O Projeto de Lei Complementar (PLP) 88/22, do deputado Paulo Eduardo Martins (PL-PR), institui regras gerais para os processos administrativos tributários que tramitam nos fiscos da União, estados, municípios e Distrito Federal. O texto está em análise na Câmara dos Deputados.

O deputado avalia que a existência de regras distintas e complexas entre os estados da federação gera insegurança jurídica e dificuldade de interpretação para os contribuintes.

“A proposta visa criar uma estrutura mínima do processo administrativo fiscal para aqueles entes que o adotam, sem impedi-los de manterem aspectos individuais da sua estrutura”, disse.

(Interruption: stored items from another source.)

(** [for ( ...; frag_size>=1; frag_size>>=1, over=0 ) pass] *)
Fixpoint for_frag_size (n fuel : nat) (xxs yys xxe yye : Z)
         (s : raster_state) : option raster_state :=
  if 1 <=? frag_size s then
    match n with
    | O => None
    | S n' =>
        s ← pass fuel xxs yys xxe yye s;
        let s := set_frag_size (Z.shiftr (frag_size s) 1) s in
        let s := set_over 0 s in
        for_frag_size n' fuel xxs yys xxe yye s
    end
  else Some s.

Definition view (fuel : nat) (xxs yys xxe yye : Z) (s : raster_state)
  : option raster_state :=
  let s := set_over 1 s in
  let s := set_step 0x10 s in
  let s := set_frag_size (step s) s in
  for_frag_size fuel fuel xxs yys xxe yye s.

End Rasterizer.

(** ** The palette (lines 60, 205-298)

    Allegro's [PALETTE] is an array of 256 [RGB] structs with [unsigned char]
    fields [r], [g], [b] (and a filler byte the program never touches).  The
    table is a list; the program indexes it within 0..255 only.  Outside the
    list [!!!] yields the zero entry and an update does nothing. *)

Record RGB := mkRGB { r : Z; g : Z; b : Z }.

#[global] Instance RGB_inhabited : Inhabited RGB := populate (mkRGB 0 0 0).

(** Storing an [int] expression into an [unsigned char] field. *)
Definition uchar (v : Z) : Z := v mod 256.

(** [for ( i=from; i<from+count; i++ ) body(i)] *)
Fixpoint for_up (count from : nat) (body : nat -> list RGB -> list RGB)
         (pal : list RGB) : list RGB :=
  match count with
  | O => pal
  | S count' => for_up count' (S from) body (body from pal)
  end.

(** [for ( i=from; i>0; i-- ) body(i)] *)
Fixpoint for_down (from : nat) (body : nat -> list RGB -> list RGB)
         (pal : list RGB) : list RGB :=
  match from with
  | O => pal
  | S i' => for_down i' body (body from pal)
  end.

(** The macro [SetPalColor(x,e,f,y)]. *)
Definition SetPalColor (x : nat) (e f y : Z) (pal : list RGB) : list RGB :=
  <[x := mkRGB (uchar e) (uchar f) (uchar y)]> pal.

(** [set_default_pal], on the zero-initialised global table. *)
Definition set_default_pal : list RGB :=
  let pal := replicate 256 (mkRGB 0 0 0) in
  let pal := for_up 0x40 0
               (fun i => SetPalColor i (Z.of_nat i) 0 0) pal in
  let pal := for_up 0x40 0x40
               (fun i => SetPalColor i 0x3F (Z.of_nat i - 0x40) 0) pal in
  let pal := for_up 0x40 0x80
               (fun i => SetPalColor i 0x3F 0x3F (Z.of_nat i - 0xC0)) pal in
  for_up 0x40 0xC0 (fun i => SetPalColor i 0x3F 0x3F 0x3F) pal.

(** [pal[i].r = pal[j].r; pal[i].g = pal[j].g; pal[i].b = pal[j].b;] *)
Definition copy_entry (i j : nat) (pal : list RGB) : list RGB :=
  <[i := mkRGB (r (pal !!! j)) (g (pal !!! j)) (b (pal !!! j))]> pal.

(** The state of a rotation loop: the table and the locals [pr], [pg],
    [pb]. *)
Definition rot_state : Type := list RGB * (Z * Z * Z).

(** One execution of the body of the loop of [rot_forward_pal]
    (lines 251-265): shift the entries up, put the saved entry at 0, and save
    the new last entry. *)
Definition forward_tick (st : rot_state) : rot_state :=
  let '(pal, (pr, pg, pb)) := st in
  let pal := for_down 0xFF (fun i => copy_entry i (i - 1)) pal in
  let pal := <[0%nat := mkRGB pr pg pb]> pal in
  (pal, (r (pal !!! 0xFF%nat), g (pal !!! 0xFF%nat), b (pal !!! 0xFF%nat))).

(** [rot_forward_pal], when the loop body runs [ticks] times before a key
    or mouse event ends the loop. *)
Definition rot_forward_pal (ticks : nat) (pal : list RGB) : list RGB :=
  let saved := (r (pal !!! 0xFF%nat), g (pal !!! 0xFF%nat),
                b (pal !!! 0xFF%nat)) in
  fst (Nat.iter ticks forward_tick (pal, saved)).

(** One execution of the body of the loop of [rot_backward_pal]
    (lines 284-293): shift the entries down and put the saved entry at 255.
    The locals are not assigned in this loop. *)
Definition backward_tick (st : rot_state) : rot_state :=
  let '(pal, (pr, pg, pb)) := st in
  let pal := for_up 0xFF 0 (fun i => copy_entry i (i + 1)) pal in
  let pal := <[0xFF%nat := mkRGB pr pg pb]> pal in
  (pal, (pr, pg, pb)).

Definition rot_backward_pal (ticks : nat) (pal : list RGB) : list RGB :=
  let saved := (r (pal !!! 0%nat), g (pal !!! 0%nat), b (pal !!! 0%nat)) in
  fst (Nat.iter ticks backward_tick (pal, saved)).

(** ** The orbit tracer (lines 110-147) *)

(** The globals [orbit_iterator] reads besides the viewport. *)
Record orbit_globals := OrbitGlobals {
  cx : float; cy : float;
  orbit_pixel : Z;
  pal_gradient : Z
}.

(** The plane-to-pixel expressions [xxs+(X-xs)/xu] and [yys+(Y-ys)/yu],
    converted to [int] as arguments of [putpixel] and [line]. *)
Definition pixel_x (vp : viewport) (xxs : Z) (X : float) : Z :=
  int_of_double (double_of_int xxs + (X - xs vp) / xu vp)%float.
Definition pixel_y (vp : viewport) (yys : Z) (Y : float) : Z :=
  int_of_double (double_of_int yys + (Y - ys vp) / yu vp)%float.

(** The second loop of [orbit_iterator] (lines 128-145); [out] collects the
    display calls, most recent first. *)
Fixpoint orbit_draw_loop (fuel : nat) (og : orbit_globals) (vp : viewport)
         (xxs yys itr : Z) (z sz : float * float) (i : Z)
         (out : list draw_call) : option (Z * list draw_call) :=
  match fuel with
  | O => None
  | S fuel' =>
      if within_radius z then
        let i := i + 1 in
        if i <? orbit_iter_limit then
          let col := if negb (pal_gradient og =? 0)
                     then Z.quot (Z.shiftl i 8) itr
                     else 0xFF in
          let call :=
            if negb (orbit_pixel og =? 0)
            then Putpixel (pixel_x vp xxs (fst z)) (pixel_y vp yys (snd z)) col
            else Line (pixel_x vp xxs (fst sz)) (pixel_y vp yys (snd sz))
                      (pixel_x vp xxs (fst z)) (pixel_y vp yys (snd z)) col in
          orbit_draw_loop fuel' og vp xxs yys itr
                          (next_iterate (cx og, cy og) z) z i (call :: out)
        else Some (i, out)
      else Some (i, out)
  end.

Definition orbit_iterator (fuel : nat) (og : orbit_globals) (vp : viewport)
           (xxs yys xxe yye : Z) : option (list draw_call) :=
  let c := (cx og, cy og) in
  let out := [Rectfill (Rect xxs yys xxe yye 0)] in
  itr ← escape_loop fuel orbit_iter_limit c c 0;
  '(i, out) ← orbit_draw_loop fuel og vp xxs yys itr c c 0 out;
  Some (Textprintf 1 (yye - 8) 0xE0 i :: out).

(** The viewport the probe installs (lines 486-490). *)
Definition probe_view : viewport :=
  Viewport (-2) 2 (-2) 2 ((2 - -2) / double_of_int probe_size)
           ((2 - -2) / double_of_int probe_size).

(** * Notions used in the statements *)

(** The iterate reached after [k] executions of the loop body. *)
Fixpoint orbit (c z : float * float) (k : nat) : float * float :=
  match k with
  | O => z
  | S k' => orbit c (next_iterate c z) k'
  end.

(** The raw per-pixel scales computed by lines 395-396. *)
Definition raw_xu (w : Z) (v : viewport) : float :=
  ((xe v - xs v) / double_of_int w)%float.
Definition raw_yu (h : Z) (v : viewport) : float :=
  ((ye v - ys v) / double_of_int h)%float.

(** The origin of the block of edge [f] that contains coordinate [p], for
    blocks laid on the grid of multiples of [f]. *)
Definition origin (f p : Z) : Z := f * (p / f).

Definition pow2 (k : nat) : Z := 2 ^ Z.of_nat k.

Definition in_square (x y l px py : Z) : bool :=
  (x <=? px) && (px <? x + l) && (y <=? py) && (py <? y + l).

(** The pixels of the tiles visited by one row loop started at [x], and by
    the whole double loop started at [(x, y)]: the tile of a pixel is the
    16-block it lies in. *)
Definition in_row (x y xxe px py : Z) : bool :=
  (x <=? px) && (origin 16 px <? xxe) && (y <=? py) && (py <? y + 16).

Definition in_tiles (x y xxe yye px py : Z) : bool :=
  (x <=? px) && (origin 16 px <? xxe) && (y <=? py) && (origin 16 py <? yye).

(** [emits P s s']: the control globals are kept and the screen gained
    fills that all satisfy [P], and nothing else. *)
Definition emits (P : rect -> Prop) (s s' : raster_state) : Prop :=
  frag_size s' = frag_size s /\ step s' = step s /\ over s' = over s
  /\ exists seg, screen s' = seg ++ screen s /\ Forall P seg.

(** The state in which a pass of edge [f] with flag [ov] starts, when the
    previous pass (or the caller) left [s]. *)
Definition start_pass (f ov : Z) (s : raster_state) : raster_state :=
  RasterState f 16 ov (tact_reads s) (screen s).

(** The field iterators as [iter_function] values.  They always return
    ([field_iterators_range]), so the default is never taken. *)
Definition as_int (r : option Z) : Z :=
  match r with Some n => n | None => 0 end.

Definition mandel_function (x y : float) : Z := as_int (mandel_iterator x y).

Definition blank_screen : raster_state := RasterState 0 0 0 0 [].

(** The colour argument of a display call. *)
Definition call_color (d : draw_call) : Z :=
  match d with
  | Rectfill rc => color rc
  | Putpixel _ _ col => col
  | Line _ _ _ _ col => col
  | Textprintf _ _ col _ => col
  end.

(** The colour [orbit_iterator] computes for step [i] when the priming loop
    counted [itr]. *)
Definition step_color (og : orbit_globals) (itr i : Z) : Z :=
  if negb (pal_gradient og =? 0) then Z.quot (Z.shiftl i 8) itr else 0xFF.

(** The number of 16-tiles a loop of [view] visits from coordinate [a] up
    to (excluding) [b]: the iterations of [for ( x=a; x<b; x+=16 )]. *)
Definition tile_count (a b : Z) : nat := Z.to_nat ((b - a + 15) / 16).

(** The terminal blocks a pass reaches.  [tile_at xxs xxe t]: [t] is a value
    the loop [for ( x=xxs; x<xxe; x+=16 )] gives its variable.
    [block_at l n x u]: [u] is the coordinate of one of the [n] blocks of
    edge [l] laid from [x] on.  [pass_block l xxs yys xxe yye u v]: the
    block of edge [l] at [(u, v)] lies in one of the 16-tiles the two loops
    of [view] visit, on the subdivision of that tile. *)
Definition tile_at (xxs xxe t : Z) : Prop :=
  exists i, 0 <= i /\ t = xxs + 16 * i /\ t < xxe.

Definition block_at (l n x u : Z) : Prop :=
  exists a, 0 <= a < n /\ u = x + l * a.

Definition grid_at (l xxs xxe u : Z) : Prop :=
  exists t, tile_at xxs xxe t /\ block_at l (16 / l) t u.

Definition pass_block (l xxs yys xxe yye u v : Z) : Prop :=
  grid_at l xxs xxe u /\ grid_at l yys yye v.

Section RasterizerNotions.

Variable iter_function : float -> float -> Z.
Variable vp : viewport.

Local Abbreviation block_color := (block_color iter_function vp).

(** [repaints R s s']: from [s] to [s'] the three control globals are kept,
    and the pixels changed are those of region [R] whose block (of the
    current edge, on the grid of its multiples) passes the paint test; each
    of them now shows its block's colour. *)
Definition repaints (R : Z -> Z -> bool) (s s' : raster_state) : Prop :=
  frag_size s' = frag_size s /\ step s' = step s /\ over s' = over s
  /\ forall px py,
      getpixel (screen s') px py
      = if R px py && must_paint (over s) (origin (frag_size s) px)
                                 (origin (frag_size s) py) (frag_size s)
        then Some (block_color (origin (frag_size s) px)
                               (origin (frag_size s) py))
        else getpixel (screen s) px py.

(** [paints B s s']: from [s] to [s'] the three control globals are kept,
    and the fills issued are those of the blocks of the current edge whose
    origin is in [B] and passes the paint test, each one [rectfill] of the
    whole block in the colour of its origin, and no other. *)
Definition paints (B : Z -> Z -> Prop) (s s' : raster_state) : Prop :=
  frag_size s' = frag_size s /\ step s' = step s /\ over s' = over s
  /\ exists fills,
       screen s' = fills ++ screen s
       /\ forall d : rect,
            In d fills
            <-> exists x y,
                  B x y
                  /\ must_paint (over s) x y (frag_size s) = true
                  /\ d = Rect x y (x + frag_size s - 1) (y + frag_size s - 1)
                              (block_color x y).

O projeto altera o Código Tributário Nacional. O texto prevê que as leis reguladoras do contencioso administrativo tributário deverão, obrigatoriamente, dispor sobre a composição dos órgãos julgadores de segunda instância, com representação paritária da Fazenda Pública e dos contribuintes.

Deliberação
A proposta prevê também que:

  • os órgãos de deliberação colegiada, formados por número ímpar de julgadores, deverão tomar decisões por maioria, sendo vedado o “voto de qualidade” para desempate (geralmente do presidente);
  • os órgãos julgadores de segunda instância deverão ter instância recursal para resolver divergências decorrentes de decisões dos órgãos colegiados inferiores;
  • os membros dos órgãos de deliberação terão dedicação exclusiva às funções de julgadores, sendo vedado aos representantes dos contribuintes o exercício concomitante de atividades privadas não permitidas aos representantes do fisco;
  • os membros julgadores dos órgãos de deliberação terão equiparação quanto à remuneração mensal, carga de trabalho, férias e benefícios.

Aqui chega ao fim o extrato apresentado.